The Hong Kong Stock Exchange tweeted Thursday afternoon that its site was facing technical issues and that it was investigating, the AP said. The outage lasted about 17 minutes.
American, Delta, United and Southwest airlines were among those affected, while the issue appeared to be more prolonged in Australia -- where problems struck in mid-afternoon as much of the rest of the world slept.
Australia's largest financial firm, Commonwealth Bank, told AFP that it and many of the country's major lenders had been hit.
The outages, which began around 2:10pm Sydney time (12:10 a.m. EDT), also hit Australia's postal service and Virgin Australia Airlines.
The carrier said in a statement that it "was one of many organizations to experience an outage with the Akamai content delivery system".

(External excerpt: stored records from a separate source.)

(* ===== verification/Transcript.v ===== *)
(** The conversation a session's record holds (src/internal/agent/fork.go,
    rewind.go, recover.go, handover.go): the record as it stands after forks, the
    messages rebuilt from it, the calls a stopped run left open, and what a branch
    of a session copies. *)

From Stdlib Require Import ZArith Ascii String Lia.
From stdpp Require Import base tactics list option gmap strings sorting.
From S2P Require Import Prelude.
From S2P Require Import GoStd.
From S2P Require Import Errors.
From S2P Require Import ShellSplit.
From S2P Require Import Args.
From S2P Require Import AgentTools.
From S2P Require Import SessionRecord.

#[local] Open Scope string_scope.
#[local] Open Scope Z_scope.
#[local] Open Scope list_scope.

(** ** Messages *)

Inductive Role : Set := RoleUser | RoleAssistant | RoleTool.
#[export] Instance Role_eq_dec : EqDecision Role.
Proof. solve_decision. Defined.

Record message : Type := MkMsg {
  m_Role : Role; m_Content : string; m_ToolCalls : list ToolCall; m_ToolCallID : string; m_IsError : bool
}.
Definition user_message (text : string) : message := MkMsg RoleUser text [] "" false.
Definition assistant_message (text : string) (calls : list ToolCall) : message := MkMsg RoleAssistant text calls "" false.
Definition tool_message (id text : string) (isError : bool) : message := MkMsg RoleTool text [] id isError.

Definition is_tool (m : message) : bool := bool_decide (m_Role m = RoleTool).

(** ** The record as it stands *)

(** The events up to a step, from the end of what is kept. *)
Fixpoint drop_after (through : Z) (newest_first : list event) : list event :=
  match newest_first with
  | [] => []
  | e :: rest => if through <? ev_Seq e then drop_after through rest else newest_first
  end.

(** [Live]: each fork marker drops the branch it abandoned. *)
Definition live_step (out : list event) (e : event) : list event :=
  match ev_Body e with
  | Forked (Some through) => reverse (drop_after through (reverse out))
  | Forked None => out
  | _ => out ++ [e]
  end.
Definition Live (events : list event) : list event := foldl live_step [] events.

(** [LastEnd], [lastEndSeq] and [lastRunSeq]. *)
Definition ended_body (e : event) : option session_end := match ev_Body e with SessionEnded (Some x) => Some x | _ => None end.
Definition LastEnd (events : list event) : option session_end :=
  match omap ended_body (reverse events) with x :: _ => Some x | [] => None end.
Definition is_ended (e : event) : bool := match ev_Body e with SessionEnded _ => true | _ => false end.
Definition lastEndSeq (events : list event) : Z :=
  match find_first is_ended (reverse events) with Some e => ev_Seq e | None => 0 end.
Definition run_event (e : event) : bool :=
  match ev_Body e with
  | ModelCalled suggestion => negb suggestion
  | UserMessage _ | AgentMessage _ | Requested _ | Observed _ | SessionWoken => true
  | _ => false
  end.
Definition lastRunSeq (events : list event) : Z :=
  match find_first run_event (reverse events) with Some e => ev_Seq e | None => 0 end.

Section rebuild.
(** The tokens of a call's arguments. *)
Context (tx : Text) (lex : string → RawMessage).

(** [objectOr]. *)
Definition objectOr (args : string) : string :=
  match DecodeArgs tx (lex args) with
  | Some (Ok _) => if String.eqb (TrimSpace args) "" || String.eqb (TrimSpace args) "null" then "{}" else args
  | _ => "{}"
  end.

Definition noticeMessages (n : notice) : list message :=
  [assistant_message "" [MkCall (nt_CallID n) "task_status" (Marshal true (JObj [("task_id", JStr (nt_TaskID n))]))];
   tool_message (nt_CallID n) (nt_Content n) false].

(** ** The messages of a record *)

(** A rebuild under way: the messages, whether the last of them is the assistant
    turn that calls are added to, the calls without a result, and why calls
    were refused. *)
Record rebuilt : Type := MkRebuilt {
  rb_msgs : list message; rb_open : bool; rb_pending : gmap string ToolCall; rb_denied : gmap string string
}.

Definition say (m : message) (opens : bool) (s : rebuilt) : rebuilt :=
  MkRebuilt (rb_msgs s ++ [m]) opens (rb_pending s) (rb_denied s).

(** A call added to the last message. *)
Fixpoint call_last (c : ToolCall) (msgs : list message) : list message :=
  match msgs with
  | [] => []
  | [m] => [MkMsg (m_Role m) (m_Content m) (m_ToolCalls m ++ [c]) (m_ToolCallID m) (m_IsError m)]
  | m :: msgs => m :: call_last c msgs
  end.

Definition add_call (c : ToolCall) (s : rebuilt) : rebuilt :=
  let s := if rb_open s then s else say (assistant_message "" []) true s in
  MkRebuilt (call_last c (rb_msgs s)) true (<[tc_ID c := c]> (rb_pending s)) (rb_denied s).

Definition call_of (a : action) : ToolCall := MkCall (ac_CallID a) (ac_Tool a) (objectOr (ac_Args a)).

Definition rebuild_step (s : rebuilt) (e : event) : rebuilt :=
  match ev_Body e with
  | UserMessage (Some text) => say (user_message text) false s
  | AgentMessage (Some text) => say (assistant_message text []) true s
  | Requested (Some a) =>
      if bool_decide (ev_Actor e = ActorUser) then s
      else if negb (String.eqb (ac_Via a) "") then s else add_call (call_of a) s
  | Denied (Some (id, why)) => MkRebuilt (rb_msgs s) (rb_open s) (delete id (rb_pending s)) (<[id := why]> (rb_denied s))
  | ModelCalled _ => MkRebuilt (rb_msgs s) false (rb_pending s) (rb_denied s)
  | Judged (Some revision) => if String.eqb revision "" then s else say (user_message revision) false s
  | Noticed (Some n) =>
      if String.eqb (nt_CallID n) "" then s
      else MkRebuilt (rb_msgs s ++ noticeMessages n) false (rb_pending s) (rb_denied s)
  | Observed (Some o) =>
      match rb_pending s !! ob_CallID o with
      | None => s
      | Some _ => MkRebuilt (rb_msgs s ++ [tool_message (ob_CallID o) (ob_Content o) (ob_IsError o)]) false
                    (delete (ob_CallID o) (rb_pending s)) (rb_denied s)
      end
  | _ => s
  end.

(** The calls answered past the cut. *)
Definition past (through : Z) (e : event) : bool := (0 <? through) && (through <? ev_Seq e).
Definition answer_of (e : event) : option string :=
  match ev_Body e with
  | Observed (Some o) => Some (ob_CallID o)
  | Denied (Some (id, _)) => Some id
  | _ => None
  end.
Definition answeredLater (through : Z) (events : list event) : gset string :=
  list_to_set (omap answer_of (List.filter (past through) events)).

(** The events before the first past the cut. *)
Fixpoint up_to (through : Z) (events : list event) : list event :=
  match events with
  | [] => []
  | e :: rest => if past through e then [] else e :: up_to through rest
  end.

(** [truncateAt], of the ids whose turn is dropped. *)
Fixpoint truncateAt (cut : gset string) (msgs : list message) : list message :=
  match msgs with
  | [] => []
  | m :: rest => if existsb (λ c, bool_decide (tc_ID c ∈ cut)) (m_ToolCalls m) then [] else m :: truncateAt cut rest
  end.

(** [answerAll]: the results of a turn's calls, the first of each id taken once. *)
Definition lost_text : string := "No result was recorded; it may have run.".
Definition denied_text (why : string) : string := "Not run: denied — " ++ why.
Fixpoint answers (denied : gmap string string) (results : gmap string message) (calls : list ToolCall) : list message :=
  match calls with
  | [] => []
  | c :: calls =>
      match results !! tc_ID c with
      | Some r => r :: answers denied (delete (tc_ID c) results) calls
      | None =>
          let text := match denied !! tc_ID c with Some why => denied_text why | None => lost_text end in
          tool_message (tc_ID c) text true :: answers denied results calls
      end
  end.
Fixpoint tools_ahead (msgs : list message) : list message :=
  match msgs with m :: rest => if is_tool m then m :: tools_ahead rest else [] | [] => [] end.
Definition first_results (msgs : list message) : gmap string message :=
  foldr (λ m res, <[m_ToolCallID m := m]> res) ∅ msgs.

(** A turn's own results are passed over with every other result. *)
Fixpoint answerAll (denied : gmap string string) (msgs : list message) : list message :=
  match msgs with
  | [] => []
  | m :: rest =>
      if is_tool m then answerAll denied rest
      else if negb (bool_decide (m_Role m = RoleAssistant)) || match m_ToolCalls m with [] => true | _ => false end
           then m :: answerAll denied rest
           else m :: answers denied (first_results (tools_ahead rest)) (m_ToolCalls m) ++ answerAll denied rest
  end.

(** [Fork]. *)
Definition rebuild_all (events : list event) : rebuilt := foldl rebuild_step (MkRebuilt [] false ∅ ∅) events.
Definition Fork (events : list event) (through : Z) : option (list message) :=
  let events := Live events in
  let s := rebuild_all (up_to through events) in
  let cut := answeredLater through events ∩ dom (rb_pending s) in
  match answerAll (rb_denied s) (truncateAt cut (rb_msgs s)) with
  | [] => None
  | msgs => Some msgs
  end.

A spokesperson for ANZ bank told AFP the incident was "related to an external provider" but that "connectivity was restored quickly and the most impacted services are back online."
Westpac and ME Bank also reported problems with their mobile apps or online banking products, while customers for St. George and several regional banks reported they were also down.
Last week, U.S. media and government websites, including those of the White House, The New York Times, Reddit and Amazon were temporarily hit after a glitch with cloud computing services provider Fastly.
Fastly offers a service to websites around the world to speed up their loading time.
Akamai offers a range of similar IT products designed to boost online performance and security.
The Cambridge, Massachusetts-based Akamai did not specify what product the problem came from, but one company reported it used Akamai for "IT network authentication."
A series of high-profile ransomware attacks have also left corporations around the world jittery over cybersecurity risks, although there was no indication the latest problems were caused by malicious actors.
Both firms reportedly paid ransoms to get operations back up and running.
The issue of cybersecurity was at the top of the agenda when President Joe Biden and his Russian counterpart Vladimir Putin met in Geneva on Wednesday.
Washington believes hackers who have extorted hundreds of millions of dollars from Western governments, companies, and organizations operate from Russian soil.